The lean start-up approach, in essence, means that when you launch any new business or product you do so based on validated learning, experimentation and frequent releases, which allows you to measure and gain valuable customer feedback. In other words: build fast, release often, measure, learn and repeat.
The principles of Lean
Lean Start-up methodology is based on a few key simple principles and techniques:
- Create a minimum viable product (MVP): The product should be feature-rich enough to allow you to market test it and launch with enough features to allow you to collect the maximum amount of data
- Use a continuous delivery model: Constantly work to add new features to your product to enhance its use and make it more compelling for users. This should be done quickly and with the least amount of friction
- Constantly test: Use A/B testing of different versions of the same feature on different user segments to identify which is more valuable
- Act on metrics: If you can’t measure it, you can’t act on it to ensure that you are always improving your product.
Lean start-up engineering
A lean start-up approach seems to work well for consumer products and services. Facebook does it, pushing out new code to its platform at least twice a day. These changes include tweaks to the Facebook API which has more than 40,000 developers using it for building apps.

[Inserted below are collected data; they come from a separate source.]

(** X18.  On a normalized state, a click on the day cell of [habitId] and
    [dayKey] puts into the log of every habit with that id, under
    [dayKey], the boolean that negates the truthiness of the entry the log
    had there (an absent entry becomes [true]), for every [dayKey] that is
    not the name of a property that objects inherit; date keys are such
    keys. *)
Theorem toggle_flips_entry (host : Host) (habitId dayKey : jsstring) (a : App)
    (k : nat) (h : value) :
  (forall d, toKey d ∉ Object_prototype_names)
  /\ (normalized (state a) = true ->
      dayKey ∉ Object_prototype_names ->
      habits_of (state a) !! k = Some h ->
      get h k_id = VStr habitId ->
      exists h',
        habits_of (state (event_rowClickHandlers host (DayCell habitId dayKey) a)) !! k
        = Some h'
        /\ get (get h' k_log) dayKey
           = VBool (negb (truthy (get (get h k_log) dayKey)))).
Proof.
  split; [apply toKey_not_inherited|].
  intros Hnorm Hni Hk Hid.
  destruct (toggle_day_habits host habitId dayKey a k h Hnorm Hk) as (h' & Hk' & Ht & _).
  exists h'. split; [done|].
  destruct (state_of_normalized _ Hnorm) as [_ Hall].
  rewrite forallb_forall in Hall.
  assert (normalized_habit h = true) as Hh.
  { apply Hall, list_elem_of_In, list_elem_of_lookup. eauto. }
  apply normalized_habit_inv in Hh as (id & name & log & -> & _).
  rewrite get_habit_object_id in Hid. apply VStr_inj in Hid as ->.
  rewrite toggle_habit_target in Ht. injection Ht as <-.
  rewrite !get_habit_object_log. unfold get. by rewrite toggled_entry.
Qed.

Lemma toggle_flips_entry_witness :
  get (get (habit_at (state (event_rowClickHandlers sample_host
                               (DayCell (lit "7") (toKey sample_today)) sample_app)) 0)
           k_log) (toKey sample_today)
  = VBool false
  /\ get (get (habit_at (state (event_rowClickHandlers sample_host
                                  (DayCell (lit "7") (lit "2025-11-02")) sample_app)) 0)
              k_log) (lit "2025-11-02")
     = VBool true.
Proof.
  split.
  - destruct (proj2 (toggle_flips_entry sample_host (lit "7") (toKey sample_today)
                       sample_app 0 (habit_at mixed_state_normalized 0)))
      as (h' & Hk & Hv); [by vm_compute|apply toKey_not_inherited|by vm_compute..|].
    unfold habit_at. rewrite Hk. cbn [default from_option id]. rewrite Hv. by vm_compute.
  - destruct (proj2 (toggle_flips_entry sample_host (lit "7") (lit "2025-11-02")
                       sample_app 0 (habit_at mixed_state_normalized 0)))
      as (h' & Hk & Hv); [by vm_compute| |by vm_compute..|].
    { apply (bool_decide_unpack _). by vm_compute. }
    unfold habit_at. rewrite Hk. cbn [default from_option id]. rewrite Hv. by vm_compute.
Defined.

Lemma toggled_twice_truthy (log : gmap jsstring value) (dayKey : jsstring) (d : Date) :
  let log1 := assign log dayKey (VBool (negb (truthy_at log dayKey))) in
  let log2 := assign log1 dayKey (VBool (negb (truthy_at log1 dayKey))) in
  truthy (get (VObj log2) (toKey d)) = truthy (get (VObj log) (toKey d)).
Proof.
  cbv zeta. unfold get.
  destruct (decide (toKey d = dayKey)) as [<-|Hne].
  - rewrite !toggled_entry by apply toKey_not_inherited.
    cbn [default from_option id truthy]. by rewrite negb_involutive.
  - by rewrite !assign_other.
Qed.

(** X19.  On a normalized state, two clicks on the same day cell leave
    every habit with its id and its name, and with a log that marks the
    same days as before (the entries of the clicked key may have become
    booleans): every streak, on any day, is what it was. *)
Theorem toggle_twice_keeps_streaks (host : Host) (habitId dayKey : jsstring) (a : App)
    (k : nat) (h : value) (today : Date) :
  normalized (state a) = true ->
  habits_of (state a) !! k = Some h ->
  exists h'',
    habits_of (state (event_rowClickHandlers host (DayCell habitId dayKey)
                        (event_rowClickHandlers host (DayCell habitId dayKey) a))) !! k
    = Some h''
    /\ get h'' k_id = get h k_id
    /\ get h'' k_name = get h k_name
    /\ (forall d, truthy (get (get h'' k_log) (toKey d))
                  = truthy (get (get h k_log) (toKey d)))
    /\ computeStreak today h'' = computeStreak today h.
Proof.
  intros Hnorm Hk.
  destruct (toggle_day_habits host habitId dayKey a k h Hnorm Hk)
    as (h' & Hk' & Ht & Hnorm').
  destruct (toggle_day_habits host habitId dayKey _ k h' Hnorm' Hk')
    as (h'' & Hk'' & Ht' & _).
  exists h''. split; [done|].
  destruct (state_of_normalized _ Hnorm) as [_ Hall].
  rewrite forallb_forall in Hall.
  assert (normalized_habit h = true) as Hh.
  { apply Hall, list_elem_of_In, list_elem_of_lookup. eauto. }
  apply normalized_habit_inv in Hh as (id & name & log & -> & _).
  assert (get h'' k_id = VStr id /\ get h'' k_name = VStr name
          /\ exists log'', get h'' k_log = VObj log''
             /\ forall d, truthy (get (VObj log'') (toKey d))
                          = truthy (get (VObj log) (toKey d))) as (Hid & Hname & Hlog).
  { destruct (decide (id = habitId)) as [->|Hne].
    - rewrite toggle_habit_target in Ht. injection Ht as <-.
      rewrite toggle_habit_target in Ht'. injection Ht' as <-.
      rewrite get_habit_object_id, get_habit_object_name, get_habit_object_log.
      split; [done|]. split; [done|]. eexists. split; [done|].
      intros d. apply toggled_twice_truthy.
    - rewrite toggle_habit_other in Ht by done. injection Ht as <-.
      rewrite toggle_habit_other in Ht' by done. injection Ht' as <-.
      rewrite get_habit_object_id, get_habit_object_name, get_habit_object_log.
      split; [done|]. split; [done|]. by eexists. }
  destruct Hlog as (log'' & Hlog & Hsame).
  rewrite get_habit_object_id, get_habit_object_name, get_habit_object_log.
  rewrite Hlog. split; [done|]. split; [done|]. split; [done|].
  apply computeStreak_same_marks.
  - by rewrite Hlog.
  - by rewrite get_habit_object_log.
  - intros i _. unfold marked. rewrite Hlog, get_habit_object_log. apply Hsame.
Qed.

But what if you’re building an enterprise product or platform? Can you move at the same fast pace? Absolutely! There are lots of product companies out there who have applied the lean start-up model successfully including Dropbox, IMVU and Etsy.
The engineering philosophy behind it makes total sense – move fast, build quickly, automate testing, validate your decisions through data, leverage open source when you can, build MVPs and get as close to continuous deployment as possible. Not only does it make sense, it’s also a fun and enjoyable way for engineers and product teams to work together.

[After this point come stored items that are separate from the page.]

(** A well-formed dict is its own lowercased copy. *)
Lemma lowered_copy (data : list (string * string)) :
  forall store,
    Forall (fun kv => Py.lower (fst kv) = fst kv) data ->
    NoDup (store.*1 ++ data.*1) ->
    CaseInsensitiveDict.lowered data store = store ++ data.
Proof.
  unfold CaseInsensitiveDict.lowered.
  induction data as [| [k v] data IH]; intros store Hlow Hnd; simpl.
  - by rewrite app_nil_r.
  - inversion Hlow as [| ? ? Hk Hrest]; subst. simpl in Hk. rewrite Hk.
    rewrite fmap_cons in Hnd. simpl in Hnd.
    rewrite dict_set_fresh.
    + rewrite IH; [by rewrite <- app_assoc | exact Hrest |].
      rewrite fmap_app, <- app_assoc. exact Hnd.
    + apply dict_get_absent. apply NoDup_app in Hnd as (_ & Hdisj & _).
      intros Hin. apply (Hdisj k Hin). by left.
Qed.

Lemma prepared_well_formed (headers : list (string * string)) :
  Forall (fun kv => Py.lower (fst kv) = fst kv) headers ->
  Response.prepared headers = headers.
Proof.
  unfold Response.prepared.
  induction 1 as [| [k v] d Hk _ IH]; simpl; [reflexivity |].
  simpl in Hk. by rewrite Hk, IH.
Qed.

(** A run of [add_header] calls on a response in the store. *)
Lemma add_headers_run (r : nat) (adds : list (string * string)) :
  forall (o : Store.response) (s : Store.t),
    Store.responses s !! r = Some o ->
    exists s',
      M.for_each adds (fun kv => Response.add_header r (fst kv) (snd kv)) s
        = (M.Ok tt, s') /\
      Store.responses s' !! r =
        Some (Store.mk_response (Store.content o) (Store.status_code o)
                (CaseInsensitiveDict.lowered adds (Store._headers o))).
Proof.
  induction adds as [| [k v] adds IH]; intros o s Hr; simpl.
  - exists s. split; [reflexivity |]. rewrite Hr. by destruct o.
  - rewrite bind_run.
    unfold Response.add_header at 1. unfold Response.deref, Response.assign, M.modify.
    rewrite bind_run, Hr. simpl.
    match goal with |- context [M.for_each _ _ ?s1] =>
      destruct (IH (Store.mk_response (Store.content o) (Store.status_code o)
                      (Py.dict_set (Py.lower k) v (Store._headers o))) s1)
        as (s' & Hrun & Hr')
    end.
    { simpl. apply list_lookup_insert_eq. eapply lookup_lt_Some. exact Hr. }
    exists s'. split; [exact Hrun | exact Hr'].
Qed.

(** What a view of a response with well-formed stored headers answers. *)
Lemma view_get (r : nat) (o : Store.response) (s : Store.t) (key : string) :
  Store.responses s !! r = Some o ->
  well_formed_headers (Store._headers o) ->
  exists s',
    (view <- Response.headers r ;; CaseInsensitiveDict.get view key) s
      = (M.Ok (Py.dict_get (Py.lower key) (Store._headers o)), s') /\
    Store.responses s' = Store.responses s.
Proof.
  intros Hr [Hlow Hnd].
  destruct (headers_alloc r o s Hr) as (s1 & Hh & Hresp1 & _ & Hviews1).
  rewrite bind_run, Hh.
  unfold CaseInsensitiveDict.get, CaseInsensitiveDict.getitem,
    CaseInsensitiveDict.deref, M.try_.
  rewrite bind_run, bind_run.
  rewrite Hviews1, lookup_app_r, Nat.sub_diag by lia. simpl.
  rewrite (lowered_copy (Store._headers o) [] Hlow Hnd). simpl.
  destruct (Py.dict_get (Py.lower key) (Store._headers o)) as [v |]; simpl;
    eexists; (split; [reflexivity | exact Hresp1]).
Qed.

End HeaderFacts.

(** X8. A response as its constructor builds it, after any run of
    [add_header] calls, stores its headers under lowercase names, one
    entry to a name, with a content type among them; the header list of
    its start message is then the stored list itself. *)
Theorem response_headers_well_formed
    (content : Json.t) (status : Z) (headers : list (string * string))
    (media_type : option string) (adds : list (string * string)) (s : Store.t) :
  exists s' o,
    (r <- Response.init content status headers media_type ;;
     (M.for_each adds (fun kv => Response.add_header r (fst kv) (snd kv)) ;;
      M.ret r)) s
      = (M.Ok (length (Store.responses s)), s') /\
    Store.responses s' !! length (Store.responses s) = Some o /\
    Store.content o = content /\
    Store.status_code o = status /\
    well_formed_headers (Store._headers o) /\
    is_Some (Py.dict_get "content-type" (Store._headers o)) /\
    Response.prepared (Store._headers o) = Store._headers o.
Proof.
  rewrite bind_run. unfold Response.init at 1.
  match goal with |- context [M.bind _ _ ?s1] =>
    destruct (add_headers_run (length (Store.responses s)) adds
                (Store.mk_response content status
                   (Response.init_headers headers media_type)) s1)
      as (s' & Hrun & Hr')
  end.
  { simpl. by rewrite lookup_app_r, Nat.sub_diag by lia. }
  exists s', (Store.mk_response content status
                (CaseInsensitiveDict.lowered adds
                   (Response.init_headers headers media_type))).
  assert (Hwf : well_formed_headers
                  (CaseInsensitiveDict.lowered adds
                     (Response.init_headers headers media_type))).
  { apply lowered_well_formed. apply (lowered_well_formed headers).
    split; [by repeat constructor |]. simpl. apply NoDup_singleton. }
  split; [rewrite bind_run, Hrun; reflexivity |].
  split; [exact Hr' |]. split; [reflexivity |]. split; [reflexivity |].
  split; [exact Hwf |].
  split; [| apply prepared_well_formed, Hwf].
  apply lowered_keeps. apply (lowered_keeps "content-type" headers).
  simpl. eauto.
Qed.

As an enterprise software company, it’s possible to run like a start-up and release new features at a rapid pace. Here are a few pointers:
- Be agile: Have your developers use agile development – they will love you for it. Iterate quickly and make builds available every night for other teams to try out and provide rapid feedback
- Test, test, test: Be sure to beta test new features with early adopters – including your community and customers – to gain valuable feedback before getting too far into development
- Start with an MVP: When you launch a new product, release an MVP and expand additional capabilities later — without bloating it with unnecessary features
- Iterate often: Release new versions of your product often – monthly or weekly. And, if you run in the cloud, you can even do it daily
- Go open source: Consider open-sourcing certain aspects of your platform. Just dealing with forks and pull requests with new features from developers in the community will force you to build a very lean and nimble engineering team. Plus it’s good karma!
Make sure you lean into lean engineering – it’s going to be a win-win for you and your customers.